Referenced in: BKβ

Automatically associated channels: none

Title: Mechanisms underlying regional differences in the Ca2+ sensitivity of BKCa current in arteriolar smooth muscle.

Authors: Yan Yang, Yoshiro Sohma, Zahra Nourian, Srikanth R Ella, Min Li, Aaron Stupica, Ronald J Korthuis, Michael J Davis, Andrew P Braun, Michael A Hill

Journal, date & volume: J. Physiol. (Lond.), 2013 Mar 1 , 591, 1277-93

PubMed link: http://www.ncbi.nlm.nih.gov/pubmed/23297302

Abstract
Abstract  β1-Subunits enhance the gating properties of large-conductance Ca(2+)-activated K(+) channels (BKCa) formed by α-subunits. In arterial vascular smooth muscle cells (VSMCs), β1-subunits are vital in coupling SR-generated Ca(2+) sparks to BKCa activation, affecting contractility and blood pressure.

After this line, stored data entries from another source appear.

(* ===== verification/FloatFacts.v ===== *)
(** * Order and arithmetic of floating point numbers

    The comparisons of [SpecFloat] as a lexicographic order on integer keys, which
    makes them a total order on numbers that are not NaN, and the operations that
    never produce a NaN. *)

From Stdlib Require Import Floats.SpecFloat.
From S2P Require Import Prelude GoFloat.

Local Open Scope Z_scope.

(** ** Lexicographic order of integer lists *)

Fixpoint lexb (a b : list Z) : bool :=
  match a, b with
  | x :: a, y :: b => (x <? y) || ((x =? y) && lexb a b)
  | _, _ => false
  end.

Lemma lexb_irrefl a : lexb a a = false.
Proof. induction a as [|x a IH]; cbn; [done|]. by rewrite Z.ltb_irrefl, IH, andb_false_r. Qed.

Lemma lexb_trans a b c : lexb a b = true -> lexb b c = true -> lexb a c = true.
Proof.
  revert b c. induction a as [|x a IH]; intros [|y b] [|z c]; cbn; try done.
  rewrite !orb_true_iff, !andb_true_iff, !Z.ltb_lt, !Z.eqb_eq.
  intros [Hxy|[-> Hab]] [Hyz|[-> Hbc]]; try (left; lia). right. split; [done|]. by eapply IH.
Qed.

(** A longer key is decided by its first part unless the first parts agree. *)
Lemma lexb_app a b c d : length a = length b -> lexb (a ++ c) (b ++ d) = if bool_decide (a = b) then lexb c d else lexb a b.
Proof.
  revert b. induction a as [|x a IH]; intros [|y b]; try done. intros [= Hl]. cbn. rewrite IH by done.
  destruct (Z.eqb_spec x y) as [->|Hne].
  - rewrite Z.ltb_irrefl. cbn. repeat case_bool_decide; congruence.
  - rewrite andb_false_l, orb_false_r. case_bool_decide; [congruence|]. by rewrite orb_false_r.
Qed.

(** ** Floats *)

Definition is_nan (x : spec_float) : bool := match x with S754_nan => true | _ => false end.

Definition fkey (x : spec_float) : list Z :=
  match x with
  | S754_zero _ => [0; 0; 0]
  | S754_infinity s => [if s then -2 else 2; 0; 0]
  | S754_nan => [3; 0; 0]
  | S754_finite true m e => [-1; - e; - Zpos m]
  | S754_finite false m e => [1; e; Zpos m]
  end.

Lemma fkey_length x : length (fkey x) = 3%nat.
Proof. by destruct x as [| | |[]]. Qed.

Lemma SFcompare_fkey a b :
  is_nan a = false -> is_nan b = false ->
  SFcompare a b = Some (if bool_decide (fkey a = fkey b) then Eq else if lexb (fkey a) (fkey b) then Lt else Gt).
Proof.
  destruct a as [[]|[]| |[] m e], b as [[]|[]| |[] m' e']; intros Ha Hb; try discriminate; try reflexivity; cbn [SFcompare fkey];
    f_equal; change (Pos.compare_cont Eq m m') with (Pos.compare m m'); cbn [lexb];
    case_bool_decide as Hk; try (injection Hk as Hk1 Hk2).
  - assert (e = e') as -> by lia. subst. by rewrite Z.compare_refl, Pos.compare_refl.
  - destruct (Z.compare_spec e e'), (Pos.compare_spec m m'); subst; cbn;
      repeat (case_cond; bprop); try done; exfalso; try lia; apply Hk; f_equal; lia.
  - subst. by rewrite Z.compare_refl, Pos.compare_refl.
  - destruct (Z.compare_spec e e'), (Pos.compare_spec m m'); subst; cbn;
      repeat (case_cond; bprop); try done; exfalso; try lia; apply Hk; f_equal; lia.
Qed.

Lemma SFltb_fkey a b : is_nan a = false -> is_nan b = false -> SFltb a b = lexb (fkey a) (fkey b).
Proof.
  intros Ha Hb. unfold SFltb. rewrite SFcompare_fkey by done. case_bool_decide as Hk.
  - by rewrite Hk, lexb_irrefl.
  - by destruct (lexb _ _).
Qed.

Lemma SFeqb_fkey a b : is_nan a = false -> is_nan b = false -> SFeqb a b = bool_decide (fkey a = fkey b).
Proof.
  intros Ha Hb. unfold SFeqb. rewrite SFcompare_fkey by done. case_bool_decide; [done|]. by destruct (lexb _ _).
Qed.

(** ** Operations without NaN *)

Lemma shr_1_nonneg r : 0 <= shr_m r -> 0 <= shr_m (shr_1 r).
Proof. destruct r as [[|[]|[]] r s]; cbn; lia. Qed.

Lemma iter_shr_nonneg p r : 0 <= shr_m r -> 0 <= shr_m (SpecFloat.iter_pos shr_1 p r).
Proof.
  revert r. induction p as [p IH|p IH|]; intros r Hr; cbn [SpecFloat.iter_pos]; auto using shr_1_nonneg.
Qed.

Lemma shr_fexp_nonneg prec emax m e l : 0 <= m -> 0 <= shr_m (fst (shr_fexp prec emax m e l)).
Proof.
  intros Hm. unfold shr_fexp, shr. assert (0 <= shr_m (shr_record_of_loc m l)) by (by destruct l as [|[]]).
  destruct (_ - e); cbn [fst]; auto using iter_shr_nonneg.
Qed.

Lemma round_aux_not_nan prec emax s m e l : 0 <= m -> is_nan (binary_round_aux prec emax s m e l) = false.
Proof.
  intros Hm. unfold binary_round_aux. pose proof (shr_fexp_nonneg prec emax m e l Hm) as H1.
  destruct (shr_fexp prec emax m e l) as [r1 e1]. cbn [fst] in H1.
  assert (0 <= round_nearest_even (shr_m r1) (loc_of_shr_record r1)) as H2
    by (unfold round_nearest_even; destruct (loc_of_shr_record r1) as [|[]]; try destruct (Z.even _); lia).
  pose proof (shr_fexp_nonneg prec emax _ e1 loc_Exact H2) as H3.
  destruct (shr_fexp prec emax (round_nearest_even _ _) e1 loc_Exact) as [r2 e2]. cbn [fst] in H3.
  destruct (shr_m r2); [done| |lia]. by destruct (_ <=? _).
Qed.

Lemma normalize_not_nan prec emax m e s : is_nan (binary_normalize prec emax m e s) = false.
Proof.
  destruct m as [|m|m]; cbn [binary_normalize]; [done| |]; unfold binary_round;
    destruct (shl_align m e _); apply round_aux_not_nan; lia.
Qed.

Lemma div_finite_not_nan prec emax s m e s' m' e' :
  is_nan (SFdiv prec emax (S754_finite s m e) (S754_finite s' m' e')) = false.
Proof.
  cbn [SFdiv]. unfold SFdiv_core_binary.
  set (m'' := match _ with Z0 => _ | Zpos _ => _ | Zneg _ => _ end). assert (0 <= m'') as Hm''.
  { unfold m''. destruct (_ - Z.min _ _); [lia| |lia]. apply Z.shiftl_nonneg. lia. }
  pose proof (Z_div_mod m'' (Zpos m') ltac:(lia)) as Hd. destruct (Z.div_eucl m'' (Zpos m')) as [q r].
  apply round_aux_not_nan. nia.
Qed.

Studies in cremaster and cerebral VSMCs show heterogeneity of BKCa activity due to apparent differences in the functional β1-subunit:α-subunit ratio. To define these differences, studies were conducted at the single-channel level while siRNA was used to manipulate specific subunit expression. β1 modulation of the α-subunit Ca(2+) sensitivity was studied using patch-clamp techniques. BKCa channel normalized open probability (NPo) versus membrane potential (Vm) curves were more left-shifted in cerebral versus cremaster VSMCs as cytoplasmic Ca(2+) was raised from 0.5 to 100 μm. Calculated V1/2 values of channel activation decreased from 72.0 ± 6.1 at 0.5 μm Ca(2+)i to -89 ± 9 mV at 100 μm Ca(2+)i in cerebral compared with 101 ± 10 to -63 ± 7 mV in cremaster VSMCs. Cremaster BKCa channels thus demonstrated an ∼2.5-fold weaker apparent Ca(2+) sensitivity such that at a value of Vm of -30 mV, a mean value of [Ca(2+)]i of 39 μm was required to open half of the channels in cremaster versus 16 μm [Ca(2+)]i in cerebral VSMCs. Further, shortened mean open and longer mean closed times were evident in BKCa channel events from cremaster VSMCs at either -30 or 30 mV at any given [Ca(2+)]. β1-Subunit-directed siRNA decreased both the apparent Ca(2+) sensitivity of BKCa in cerebral VSMCs and the appearance of spontaneous transient outward currents. The data are consistent with a higher ratio of β1-subunit:α-subunit of BKCa channels in cerebral compared with cremaster VSMCs. Functionally, this leads both to higher Ca(2+) sensitivity and NPo for BKCa channels in the cerebral vasculature relative to that of skeletal muscle.